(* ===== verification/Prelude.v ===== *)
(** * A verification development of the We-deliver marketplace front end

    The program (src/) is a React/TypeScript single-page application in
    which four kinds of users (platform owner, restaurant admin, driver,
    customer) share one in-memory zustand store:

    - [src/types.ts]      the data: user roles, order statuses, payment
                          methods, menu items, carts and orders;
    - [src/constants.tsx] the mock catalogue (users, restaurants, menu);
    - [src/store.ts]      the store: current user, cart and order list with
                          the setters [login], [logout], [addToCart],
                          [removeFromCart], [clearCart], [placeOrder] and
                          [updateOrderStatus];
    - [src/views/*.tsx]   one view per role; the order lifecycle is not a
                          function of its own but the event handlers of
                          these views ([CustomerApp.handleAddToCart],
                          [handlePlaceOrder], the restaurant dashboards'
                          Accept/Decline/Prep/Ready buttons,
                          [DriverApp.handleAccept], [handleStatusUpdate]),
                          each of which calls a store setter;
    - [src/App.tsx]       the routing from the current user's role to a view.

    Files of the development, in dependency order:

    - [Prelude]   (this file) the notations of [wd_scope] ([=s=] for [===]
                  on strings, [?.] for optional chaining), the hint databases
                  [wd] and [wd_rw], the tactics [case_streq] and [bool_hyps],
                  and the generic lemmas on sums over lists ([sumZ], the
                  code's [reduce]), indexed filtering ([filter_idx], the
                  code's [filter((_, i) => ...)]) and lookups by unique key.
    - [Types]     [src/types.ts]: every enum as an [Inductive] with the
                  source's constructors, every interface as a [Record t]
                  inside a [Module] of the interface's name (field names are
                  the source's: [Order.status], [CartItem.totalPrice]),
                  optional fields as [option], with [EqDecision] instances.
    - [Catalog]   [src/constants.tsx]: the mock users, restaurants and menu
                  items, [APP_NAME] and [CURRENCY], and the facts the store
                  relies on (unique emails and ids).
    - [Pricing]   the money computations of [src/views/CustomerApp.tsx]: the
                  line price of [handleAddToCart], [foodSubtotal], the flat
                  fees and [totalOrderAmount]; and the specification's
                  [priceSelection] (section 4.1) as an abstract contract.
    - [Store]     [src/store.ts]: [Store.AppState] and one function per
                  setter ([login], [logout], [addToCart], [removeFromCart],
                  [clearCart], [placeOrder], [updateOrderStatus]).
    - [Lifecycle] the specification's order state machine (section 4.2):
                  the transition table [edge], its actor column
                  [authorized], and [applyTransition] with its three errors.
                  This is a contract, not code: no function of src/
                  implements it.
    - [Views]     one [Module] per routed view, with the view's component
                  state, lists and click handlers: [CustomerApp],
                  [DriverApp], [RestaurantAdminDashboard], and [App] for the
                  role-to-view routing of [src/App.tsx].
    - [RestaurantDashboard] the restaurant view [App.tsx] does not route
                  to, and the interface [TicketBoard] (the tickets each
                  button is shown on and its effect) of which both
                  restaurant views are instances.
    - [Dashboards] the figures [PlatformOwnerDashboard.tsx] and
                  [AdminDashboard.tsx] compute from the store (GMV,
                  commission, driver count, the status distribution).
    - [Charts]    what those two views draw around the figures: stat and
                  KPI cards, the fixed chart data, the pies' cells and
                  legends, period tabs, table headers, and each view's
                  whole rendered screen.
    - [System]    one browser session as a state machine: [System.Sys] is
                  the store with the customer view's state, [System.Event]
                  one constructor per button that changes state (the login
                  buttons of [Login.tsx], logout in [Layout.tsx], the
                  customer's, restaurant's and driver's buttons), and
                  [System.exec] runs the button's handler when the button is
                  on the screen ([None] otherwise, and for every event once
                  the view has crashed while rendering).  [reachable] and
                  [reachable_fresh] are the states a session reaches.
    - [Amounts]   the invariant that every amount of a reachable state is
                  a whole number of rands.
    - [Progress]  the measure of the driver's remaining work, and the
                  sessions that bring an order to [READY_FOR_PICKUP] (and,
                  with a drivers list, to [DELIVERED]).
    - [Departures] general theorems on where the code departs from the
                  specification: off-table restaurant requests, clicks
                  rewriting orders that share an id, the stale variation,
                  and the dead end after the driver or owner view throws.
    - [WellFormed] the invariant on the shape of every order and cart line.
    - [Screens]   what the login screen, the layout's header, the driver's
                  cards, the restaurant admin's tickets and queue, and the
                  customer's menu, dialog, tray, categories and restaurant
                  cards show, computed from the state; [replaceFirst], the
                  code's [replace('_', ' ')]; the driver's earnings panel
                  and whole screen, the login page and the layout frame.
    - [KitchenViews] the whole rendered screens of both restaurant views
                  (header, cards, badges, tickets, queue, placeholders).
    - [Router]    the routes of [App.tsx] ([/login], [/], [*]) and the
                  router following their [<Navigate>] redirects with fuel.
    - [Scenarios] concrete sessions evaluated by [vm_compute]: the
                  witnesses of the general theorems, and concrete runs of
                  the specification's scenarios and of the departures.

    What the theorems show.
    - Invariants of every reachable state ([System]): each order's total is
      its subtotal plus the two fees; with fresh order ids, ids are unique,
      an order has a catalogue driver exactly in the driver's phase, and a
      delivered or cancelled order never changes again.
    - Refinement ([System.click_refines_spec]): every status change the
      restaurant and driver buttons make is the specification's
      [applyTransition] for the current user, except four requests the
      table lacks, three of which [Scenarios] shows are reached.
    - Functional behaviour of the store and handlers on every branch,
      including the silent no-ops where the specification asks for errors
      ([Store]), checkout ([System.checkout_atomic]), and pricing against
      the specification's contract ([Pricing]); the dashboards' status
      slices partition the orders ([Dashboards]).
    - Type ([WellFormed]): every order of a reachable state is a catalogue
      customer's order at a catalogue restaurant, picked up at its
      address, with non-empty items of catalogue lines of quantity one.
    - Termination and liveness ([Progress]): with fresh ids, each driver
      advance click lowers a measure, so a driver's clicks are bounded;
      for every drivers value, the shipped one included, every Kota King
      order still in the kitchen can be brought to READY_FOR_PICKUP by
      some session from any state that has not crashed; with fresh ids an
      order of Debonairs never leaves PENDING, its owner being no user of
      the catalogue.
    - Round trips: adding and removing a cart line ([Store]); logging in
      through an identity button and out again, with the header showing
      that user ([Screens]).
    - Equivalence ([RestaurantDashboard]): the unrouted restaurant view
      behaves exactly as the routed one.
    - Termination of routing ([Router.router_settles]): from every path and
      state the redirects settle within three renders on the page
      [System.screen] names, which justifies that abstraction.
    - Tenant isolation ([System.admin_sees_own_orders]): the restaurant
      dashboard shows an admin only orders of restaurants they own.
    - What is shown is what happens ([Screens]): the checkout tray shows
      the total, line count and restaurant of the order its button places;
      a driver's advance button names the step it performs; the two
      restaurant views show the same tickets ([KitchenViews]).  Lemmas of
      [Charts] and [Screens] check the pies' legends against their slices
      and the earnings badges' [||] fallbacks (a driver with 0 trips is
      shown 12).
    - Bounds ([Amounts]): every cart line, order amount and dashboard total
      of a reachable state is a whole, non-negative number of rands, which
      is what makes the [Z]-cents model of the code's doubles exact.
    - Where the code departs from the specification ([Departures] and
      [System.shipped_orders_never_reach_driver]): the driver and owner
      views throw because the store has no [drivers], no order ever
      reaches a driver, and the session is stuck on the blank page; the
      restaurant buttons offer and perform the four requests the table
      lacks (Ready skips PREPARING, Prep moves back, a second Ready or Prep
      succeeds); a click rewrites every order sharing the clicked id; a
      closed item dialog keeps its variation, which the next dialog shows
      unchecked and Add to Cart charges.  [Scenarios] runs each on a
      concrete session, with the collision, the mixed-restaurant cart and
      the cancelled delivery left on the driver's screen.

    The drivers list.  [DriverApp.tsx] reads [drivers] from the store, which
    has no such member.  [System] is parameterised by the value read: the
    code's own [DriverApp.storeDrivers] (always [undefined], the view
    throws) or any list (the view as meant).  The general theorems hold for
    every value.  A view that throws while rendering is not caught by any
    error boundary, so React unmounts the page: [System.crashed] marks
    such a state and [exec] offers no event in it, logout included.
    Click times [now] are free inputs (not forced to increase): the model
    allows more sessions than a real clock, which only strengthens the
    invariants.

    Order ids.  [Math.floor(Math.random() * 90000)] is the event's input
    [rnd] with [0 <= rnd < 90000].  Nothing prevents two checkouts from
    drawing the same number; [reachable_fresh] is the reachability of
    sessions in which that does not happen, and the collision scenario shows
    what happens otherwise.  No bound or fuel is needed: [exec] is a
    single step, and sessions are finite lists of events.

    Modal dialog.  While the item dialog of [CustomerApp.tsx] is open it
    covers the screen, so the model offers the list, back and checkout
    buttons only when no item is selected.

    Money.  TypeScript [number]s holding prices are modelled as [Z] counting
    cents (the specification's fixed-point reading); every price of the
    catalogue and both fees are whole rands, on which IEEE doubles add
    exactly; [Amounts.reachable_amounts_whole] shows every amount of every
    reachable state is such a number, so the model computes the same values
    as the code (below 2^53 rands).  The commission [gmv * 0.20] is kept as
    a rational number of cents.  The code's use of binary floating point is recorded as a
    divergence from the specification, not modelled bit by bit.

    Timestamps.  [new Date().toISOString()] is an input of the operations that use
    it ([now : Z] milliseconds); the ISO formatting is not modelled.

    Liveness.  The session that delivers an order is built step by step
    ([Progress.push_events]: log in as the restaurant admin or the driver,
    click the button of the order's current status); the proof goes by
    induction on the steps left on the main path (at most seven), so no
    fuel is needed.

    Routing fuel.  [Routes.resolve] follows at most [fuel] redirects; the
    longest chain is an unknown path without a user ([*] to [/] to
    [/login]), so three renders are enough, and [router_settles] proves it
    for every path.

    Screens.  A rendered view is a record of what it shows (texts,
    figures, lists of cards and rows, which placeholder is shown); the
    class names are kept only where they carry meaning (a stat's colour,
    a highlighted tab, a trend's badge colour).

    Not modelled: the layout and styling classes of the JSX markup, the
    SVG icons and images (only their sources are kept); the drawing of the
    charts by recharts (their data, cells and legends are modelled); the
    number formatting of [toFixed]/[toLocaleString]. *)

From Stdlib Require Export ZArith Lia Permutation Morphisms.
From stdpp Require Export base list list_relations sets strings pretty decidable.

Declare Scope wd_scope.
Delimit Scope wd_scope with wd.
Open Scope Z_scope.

◆ Task to complete ◆
In how many lines of the material does the string "tray" appear? Reply with the number only.

◆ Task result ◆
2